Yup, I pulled … well, pulled something. Maybe strained something. Possibly just suffered a severe, severe cramp.
I was nervous before the run on Sunday. A feeling I’ve grown accustomed to this season. I tried to shake the nerves with a little blood pumping activity.
Consequently, on Sunday, before the 25k, I was doing some warm-up jogs and stretches. During these short little jogs and stretches, I felt a twinge at the top of my right calf, just below, and behind, the knee. It’s a twinge I’d felt before on runs, but the twinge always went away after a couple minutes of running as the muscles and ligaments loosened up.
Not this time.
At precisely 7:00am, when the gun sounded, and I pushed off with my right foot to take my first step with the left, I felt a BIG twinge in my right calf, just above the muscle, just behind and below the knee.
I kept going, hoping it would go away, as it has always done in the past.
Mile 1, 12 minutes. Mile 2, 15 minutes. On mile 3 things started to get to normal and I logged a pair of 10 minute miles. At the start of mile 5 I had to stop and use the can. Standing there caused the muscles to seize up once again and that mile cost me 19 minutes. I crossed the starting zone and pulled out of the race. The pain was unbearable at that point and it wasn’t getting normal. I had gone about an hour and a half into the race, was roughly 5 miles behind where I wanted to and needed to be at that point, and wasn’t going to be getting that time and distance back. It was over.
I’m worried that I strained a ligament. I’m less worried that I strained the muscle, and even less worried that it is just a severe cramp. The last will be fine in a few days and everything will be back to normal. The second will take a little longer, but everything will be ok if I focus and work on making up for lost time, possibly pushing the goal from sub-4:30 to sub-5:00. The first, however, will likely force the conversation of the complete realignment of goals for January, like from 26.2 to 13.1.

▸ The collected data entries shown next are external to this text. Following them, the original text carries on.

Lemma wf_GetAbilityInfoNonNull recordId pr :
  wf_proc ok uid pid pr -> wf_proc ok uid pid (GetAbilityInfoNonNull recordId pr).
Proof.
  intros []. unfold GetAbilityInfoNonNull. destruct find_first eqn:E; [done|].
  split; try done. apply (NoDup_append_new recordId_); [done | exact E].
Qed.

Lemma wf_alter_ability recordId f pr :
  (forall a, recordId_ (f a) = recordId_ a) ->
  wf_proc ok uid pid pr -> wf_proc ok uid pid (alter_ability recordId f pr).
Proof. intros Hf []. split; try done. simpl. by rewrite fmap_alter_first. Qed.

Lemma wf_GetWindowInfoNonNull windowId pr :
  wf_proc ok uid pid pr -> wf_proc ok uid pid (GetWindowInfoNonNull windowId pr).
Proof.
  intros []. unfold GetWindowInfoNonNull. destruct find_first eqn:E; [done|].
  split; try done. apply (NoDup_append_new windowId_); [done | exact E].
Qed.

Lemma wf_alter_window windowId f pr :
  (forall a, windowId_ (f a) = windowId_ a) ->
  wf_proc ok uid pid pr -> wf_proc ok uid pid (alter_window windowId f pr).
Proof. intros Hf []. split; try done. simpl. by rewrite fmap_alter_first. Qed.

Lemma wf_RemoveAbility recordId pr :
  wf_proc ok uid pid pr -> wf_proc ok uid pid (RemoveAbilityByRecordId recordId pr).
Proof.
  intros []. split; try done. eapply sublist_NoDup; [done | apply fmap_erase_first].
Qed.

Lemma wf_proc_SetName name pr :
  wf_proc ok uid pid pr -> wf_proc ok uid pid (ProcessRecord_SetName name pr).
Proof. intros Hw. unfold ProcessRecord_SetName. destruct String.eqb; [|done]. by destruct Hw. Qed.

Lemma wf_proc_frame pr pr' :
  frame_proc pr' = frame_proc pr -> wf_proc ok uid pid pr -> wf_proc ok uid pid pr'.
Proof.
  destruct pr, pr'. unfold frame_proc. simpl. intros [= -> -> ->] []. simplify_eq. by split.
Qed.
End proc.

Lemma wf_proc_mono (ok ok' : Z -> Z -> Prop) uid pid pr :
  (forall p g, ok p g -> ok' p g) -> wf_proc ok uid pid pr -> wf_proc ok' uid pid pr.
Proof. intros Hok []. split; try done. destruct wf_cur0; eauto. Qed.

(** A window that [GetWindowInfoNonNull] gave is found. *)
Lemma GetWindowInfo_NonNull windowId pr :
  is_Some (GetWindowInfo windowId (GetWindowInfoNonNull windowId pr)).
Proof.
  unfold GetWindowInfoNonNull, GetWindowInfo.
  destruct (find_first _ (windows_ pr)) eqn:E; [by rewrite E|]. simpl.
  induction (windows_ pr) as [|w l IH]; simpl in *.
  - unfold is_window. simpl. by rewrite Z.eqb_refl.
  - destruct (is_window windowId w); [done | auto].
Qed.

(** ** Applications *)
Section app.
Context (ok : Z -> Z -> Prop) (uid : Z).
Implicit Types app : Application.

Lemma wf_new_app : is_s32 uid -> wf_app ok uid (new_Application uid).
Proof. intros H. split; try done. Qed.

Lemma wf_GetProcessRecordNonNull pid app :
  wf_app ok uid app -> wf_app ok uid (GetProcessRecordNonNull pid app).
Proof.
  intros Hw. destruct Hw as [Hu Hp Hf]. unfold GetProcessRecordNonNull.
  destruct (pidsMap_ app !! pid) eqn:E; [done|]. split; simpl; [done|..].
  - intros pid' pr. rewrite lookup_insert_Some. intros [[<- <-]|[_ H]]; [|by apply Hp].
    rewrite Hu. apply wf_new_proc.
  - intros pid' H. rewrite lookup_insert_is_Some'. right. by apply Hf.
Qed.

Lemma wf_alter_pids pid f app :
  (forall pr, wf_proc ok uid pid pr -> wf_proc ok uid pid (f pr)) ->
  wf_app ok uid app -> wf_app ok uid (app <| pidsMap_ ::= alter f pid |>).
Proof.
  intros Hpr [Hu Hp Hf]. split; simpl; [done|..].
  - intros pid' pr. rewrite lookup_alter_Some.
    intros [(-> & pr0 & H & ->)|[? H]]; [apply Hpr; by apply Hp | by apply Hp].
  - intros pid' H. rewrite lookup_alter_is_Some. by apply Hf.
Qed.

Lemma wf_RemoveProcessRecord pid app :
  wf_app ok uid app -> wf_app ok uid (RemoveProcessRecord pid app).
Proof.
  intros [Hu Hp Hf]. unfold RemoveProcessRecord.
  destruct (pidsMap_ app !! pid) eqn:E; [|done].
  split.
  - by do 2 case_match.
  - intros pid' pr. assert (H : forall a, pidsMap_ (a <| pidsMap_ ::= delete pid |>)
      = delete pid (pidsMap_ a)) by done. rewrite H.
    intros [_ H']%lookup_delete_Some. apply Hp.
    by repeat case_match.
  - intros pid' H. destruct (decide (pid = pid')) as [<-|Hne].
    + by repeat case_match.
    + simpl. rewrite lookup_delete_ne by done.
      repeat case_match; simpl in *; try done; by apply Hf.
Qed.

Lemma wf_app_simple app app' :
  app_uid_ app' = app_uid_ app -> pidsMap_ app' = pidsMap_ app ->
  (focusedProcess_ app' = focusedProcess_ app \/ focusedProcess_ app' = None) ->
  wf_app ok uid app -> wf_app ok uid app'.
Proof.
  intros E1 E2 E3 [Hu Hp Hf]. split; [congruence|by rewrite E2|].
  intros pid. rewrite E2. destruct E3 as [-> | ->]; [apply Hf | done].
Qed.

Lemma wf_app_SetName name app : wf_app ok uid app -> wf_app ok uid (Application_SetName name app).
Proof. unfold Application_SetName. case_match; [|done]. apply wf_app_simple; auto. Qed.
End app.

(** ** The whole model *)

(** What a handler knows to be there: an application, a process of it. *)
Inductive Fact : Type := FApp (uid : Z) | FProc (uid pid : Z).
Definition fact_holds (sup : Supervisor) (f : Fact) : Prop :=
  match f with
  | FApp uid => is_Some (GetAppRecord uid sup)
  | FProc uid pid => is_Some (find_proc uid pid sup)
  end.
Definition grows (sup sup' : Supervisor) : Prop :=
  forall f, fact_holds sup f -> fact_holds sup' f.

#[export] Instance grows_preorder : PreOrder grows.
Proof. split; [by intros ?? | intros x y z H1 H2 f Hf; auto]. Qed.

Section sup.
Context (ok : Z -> Z -> Prop).
Implicit Types sup : Supervisor.

Lemma wf_new_sup : wf_sup ok new_Supervisor.
Proof. split; intros uid app H; simpl in H; by rewrite lookup_empty in H. Qed.

Lemma wf_GetAppRecordNonNull uid sup :
  is_s32 uid -> wf_sup ok sup -> wf_sup ok (GetAppRecordNonNull uid sup).
Proof.
  intros Hu [H1 H2]. unfold GetAppRecordNonNull. destruct (uidsMap_ sup !! uid); [done|].
  split; simpl; intros uid' app; rewrite lookup_insert_Some;
    intros [[<- <-]|[_ H]]; eauto using wf_new_app.
Qed.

That’s a conversation I’m not ready to contemplate right now.
Now, a little post crash analysis.
In August, my FREQUENCY of runs was roughly one every other day—about 15 runs logged.
In September and October, my FREQUENCY dropped to one every third day—about 10 to 12 runs logged per month.
My frequency needs to increase.
In August, my distance and intensity was relatively low. I was in the process of ramping up distance from 1 to 6 miles and my times were all above 10:30 per mile.
In September and October, my intensity began to steadily increase as the times steadily began dropping to sub 10:00 and sub 9:00 miles. The distances, on average though, continued to remain flat at an average distance of roughly 5 miles per outing.
Now, the frequency can drop, but the distance needs to increase along with the intensity. The distance cannot remain the same if the frequency is going to drop. If the distance is going to remain the same, the frequency needs to remain at least the same while the intensity increases. If the intensity is going to drop, the frequency needs to stay at least the same while the distances increase. It’s like a big triangle, and the ultimate goal is to increase the area of the triangle. If only one side grows, the total area stays the same or shrinks. At least two sides need to grow simultaneously, while the third at least stays static, to ensure an increasing total area. The sides of the triangle are intensity (time), distance, and frequency. The two most important sides are intensity and distance. As soon as the pain goes away, I’ll start back on that formula and see what it gets me.